I looked back at the folder and I could feel my scar pulsing. On a day like today when my blood was up and my nerves were all raw ends, it was as if it had a separate existence of its own, with its own furtive grievances, secrets and fears that it did not need to share. I touched it through my shirt
– that long red livid thing, the wound that would always be with me – but not too hard. As if it was a beast that I did not want to wake.
‘That’s your man,’ he said. ‘Plenty of form. A criminal record longer than a bendy bus.’ He leaned back in his chair. ‘Not often a character like that displays such – what’s the word I’m looking for?’
‘Altruism,’ I said. ‘A concern for the welfare of others, no matter the cost to yourself. A philosophy of selflessness and generosity.’
‘Altruism,’ he said, rolling it around his mouth like some strange new cheese that he wasn’t sure if he liked or not. ‘Good word,’ he decided.
‘Good philosophy,’ I said.
He nodded at the folder. I think he had some kind of concern about payment. ‘You going to pick it up or what?’
We eyeballed each other across the desk, two big men alone in a shabby office. He was badly out of shape but it was easy to believe that he was a former policeman who had left the Met under some sort of cloud. A copper from the old school. He reminded me a bit of Keith but even more of my dad. He had that cop thing about him. The feeling that, even when they are all smiles, they could turn in an instant.
Commercial, Private and Matrimonial Investigations, it said on the dusty glass of his one-room office. Tracing specialists. No find, no fee.
I had found him up a flight of stairs in a West End backstreet and had half-expected a world-weary redhead on the front desk, like the receptionist in a Raymond Chandler story. But there was just him.

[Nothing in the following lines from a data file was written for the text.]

(** * SS IntelliBot (streamlit_app.py): a shallow embedding and its properties

    The application is a Streamlit script: every user event re-runs [main]
    against the ambient per-session store [st.session_state].  The embedding
    below keeps that shape.  The session store is a record, the script is a
    computation in a small state-and-exception monad that also logs the calls
    made to the two hosted services, and the hosted services themselves are
    parameters gathered in [Backend].

    Conventions.
    - Python [str] values are modelled by [string], the byte sequence of the
      text.  The characters the script inspects (the dollar sign, the single
      quote, ASCII letters and white space) are single bytes that never occur
      inside a multi-byte character, so working on bytes agrees with working
      on code points for them.  Python's [str.lower] and [str.strip] depend
      on the Unicode tables of the interpreter; the script takes them from
      its environment ([str_lower], [str_strip]), and every statement holds
      whatever they compute.
    - Page rendering ([st.markdown], [st.info], expanders, CSS, the download
      and feedback widgets) does not touch the session store and is left out.
      The one display that the source guards by a flag, the sidebar text area
      of [query_cortex], is logged. *)

From Stdlib Require Import ZArith Ascii String.
From stdpp Require Import base list strings gmap pretty.

Local Open Scope Z_scope.

(** ** Python built-ins used by the script *)

(** The newline character of the source's string literals. *)
Definition nl : string := String (ascii_of_nat 10) "".

(** [s.replace(old, new)] for a non-empty [old]: scan from the left, replace
    every non-overlapping occurrence.  [skip] counts the characters of the
    occurrence just replaced that are still to be dropped. *)
Fixpoint replace_from (old new : string) (skip : nat) (s : string) : string :=
  match s with
  | EmptyString => EmptyString
  | String c s' =>
      match skip with
      | S k => replace_from old new k s'
      | O =>
          if String.prefix old s
          then new +:+ replace_from old new (String.length old - 1) s'
          else String c (replace_from old new 0 s')
      end
  end.

(** With an empty [old], Python puts [new] before every character and at the
    end. *)
Fixpoint replace_empty (new : string) (s : string) : string :=
  match s with
  | EmptyString => new
  | String c s' => new +:+ String c (replace_empty new s')
  end.

Definition replace (old new : string) (s : string) : string :=
  match old with
  | EmptyString => replace_empty new s
  | String _ _ => replace_from old new 0 s
  end.

(** [sep.join(parts)]. *)
Fixpoint join (sep : string) (parts : list string) : string :=
  match parts with
  | [] => ""
  | x :: rest =>
      match rest with
      | [] => x
      | _ :: _ => x +:+ sep +:+ join sep rest
      end
  end.

(** What [s.lower()] gives on text made of ASCII characters only.  This is
    not the script's [lower] (see [str_lower] below); it serves the example
    deployments, whose column names are ASCII, and the role names. *)
Definition lower_ascii (c : ascii) : ascii :=
  let n := nat_of_ascii c in
  if (Nat.leb 65 n && Nat.leb n 90)%bool then ascii_of_nat (n + 32) else c.

Fixpoint ascii_lower (s : string) : string :=
  match s with
  | EmptyString => EmptyString
  | String c s' => String (lower_ascii c) (ascii_lower s')
  end.

(** What [s.strip()] gives on text made of ASCII characters only: the ASCII
    characters Python counts as white space are 9 to 13, 28 to 31 and the
    space.  Again for the example deployments only (see [str_strip]). *)
Definition is_space (c : ascii) : bool :=
  let n := nat_of_ascii c in
  ((Nat.leb 9 n && Nat.leb n 13) || (Nat.leb 28 n && Nat.leb n 31)
   || Nat.eqb n 32)%bool.

Fixpoint lstrip (s : string) : string :=
  match s with
  | EmptyString => EmptyString
  | String c s' => if is_space c then lstrip s' else s
  end.

Fixpoint rstrip (s : string) : string :=
  match s with
  | EmptyString => EmptyString
  | String c s' =>
      match rstrip s' with
      | EmptyString => if is_space c then EmptyString else String c EmptyString
      | r => String c r
      end
  end.

Definition ascii_strip (s : string) : string := rstrip (lstrip s).

(** [str(n)] inside an f-string, for a non-negative integer. *)
Definition str_of_nat (n : nat) : string := pretty n.

(** [enumerate(xs)], counting from [start]. *)
Fixpoint enumerate_from {A} (start : nat) (xs : list A) : list (nat * A) :=
  match xs with
  | [] => []
  | x :: xs' => (start, x) :: enumerate_from (S start) xs'
  end.

Definition enumerate {A} (xs : list A) : list (nat * A) := enumerate_from 0 xs.

(** A slice bound, as Python normalises it for a sequence of length [len]:
    a negative bound counts from the end, and the result is clamped to
    [0 .. len]. *)
Definition slice_bound (len i : Z) : Z :=
  if i <? 0 then Z.max 0 (i + len) else Z.min i len.

(** [xs[lo:hi]]. *)
Definition slice {A} (xs : list A) (lo hi : Z) : list A :=
  let len := Z.of_nat (length xs) in
  let a := slice_bound len lo in
  let b := slice_bound len hi in
  take (Z.to_nat (b - a)) (drop (Z.to_nat a) xs).

(** Truth value of a Python string and of a Python list. *)
Definition truthy_str (s : string) : bool :=
  match s with EmptyString => false | String _ _ => true end.

Definition truthy_list {A} (xs : list A) : bool :=
  match xs with [] => false | _ :: _ => true end.

(** Number of occurrences of a character, and whether a text occurs inside
    another one ([needle in hay]). *)
Fixpoint count_char (c : ascii) (s : string) : nat :=
  match s with
  | EmptyString => 0
  | String d s' => (if Ascii.eqb c d then 1 else 0) + count_char c s'
  end.

Fixpoint occurs_in (needle hay : string) : bool :=
  (String.prefix needle hay ||
   match hay with
   | EmptyString => false
   | String _ hay' => occurs_in needle hay'
   end)%bool.

(** ** Data model *)

(** A turn is the dictionary [{"role": ..., "content": ...}]; the script only
    ever builds the two roles below. *)
Inductive Role := user | assistant.

Record Turn := { role : Role; content : string }.

Definition is_user (m : Turn) : bool :=
  match role m with user => true | assistant => false end.

(** An entry of [st.session_state.service_metadata]. *)
Record ServiceDescriptor := { name : string; search_column : string }.

(** [st.session_state].  The first four keys are written by the script and
    may be absent; the others are the values of the keyed widgets that
    [init_config] renders on every run.  A select box over an empty option
    list holds [None]. *)
Record SessionState := {
  pinned_messages : option (list Turn);
  messages : option (list Turn);
  service_metadata : option (list ServiceDescriptor);
  uploaded_pdf : option string;
  dark_mode : bool;
  selected_cortex_search_service : option string;
  clear_conversation : bool;
  debug : bool;
  use_chat_history : bool;
  selected_topic : option string;
  model_name : option string;
  num_retrieved_chunks : Z;
  num_chat_messages : Z
}.

(** What the user did to the page before this run of the script. *)
Record Widgets := {
  w_upload : option string;
  w_dark_mode : bool;
  w_service : string;
  w_clear : bool;
  w_debug : bool;
  w_use_chat_history : bool;
  w_topic : string;
  w_model : string;
  w_chunks : Z;
  w_chat_messages : Z;
  w_chat : option string;
  w_summary : bool
}.

Inductive Error :=
  | AttributeError
  | KeyError
  | IndexError
  | StopIteration
  | UpstreamError (msg : string).

Inductive Result (A : Type) :=
  | Ok (a : A)
  | Raise (e : Error).
Arguments Ok {A} a.
Arguments Raise {A} e.

(** A record returned by the search service, and the filter argument of a
    search call: Python dictionaries. *)
Definition SearchRecord : Type := gmap string string.
Definition SearchFilter : Type := gmap string string.

(** What the script takes from its environment.  The hosted collaborators:
    the completion service, the search service (addressed by the selected
    service name), and the two SQL statements of [init_service_metadata]
    ([SHOW CORTEX SEARCH SERVICES] gives the service names,
    [DESC CORTEX SEARCH SERVICE] the [search_column] of each row).  And the
    two string methods of the interpreter that rest on its Unicode tables,
    [str.lower] and [str.strip]: they are left open, so that nothing proved
    below depends on which letters have a lower case or which characters
    count as white space. *)
Record Backend := {
  Complete : option string -> string -> Result string;
  cortex_search :
    option string -> string -> list string -> SearchFilter -> Z ->
    Result (list SearchRecord);
  show_cortex_search_services : Result (list string);
  desc_cortex_search_service : string -> Result (list string);
  str_lower : string -> string;
  str_strip : string -> string
}.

Member of the Institute of Professional Investigators, it said on a framed certificate behind him, and
it sounded ludicrously grand for this man in this place. But he had done the job that I had asked him to do.
‘Your man came from a big family,’ he said. ‘Although it’s not quite as big as it used to be.’
The scar pulsed with a steady rhythm, as if trying to avoid drawing attention to itself. I still had not touched the file in front of me. I wasn’t sure I wanted to. Perhaps coming here had been a mistake.
‘Get a move on,’ he said, the bonhomie fading like a broken bulb.
‘You’ll get your money,’ I said, pulling out my wallet.
‘I should give you a discount,’ he said, perking up a bit. ‘Anybody can find a dead guy.’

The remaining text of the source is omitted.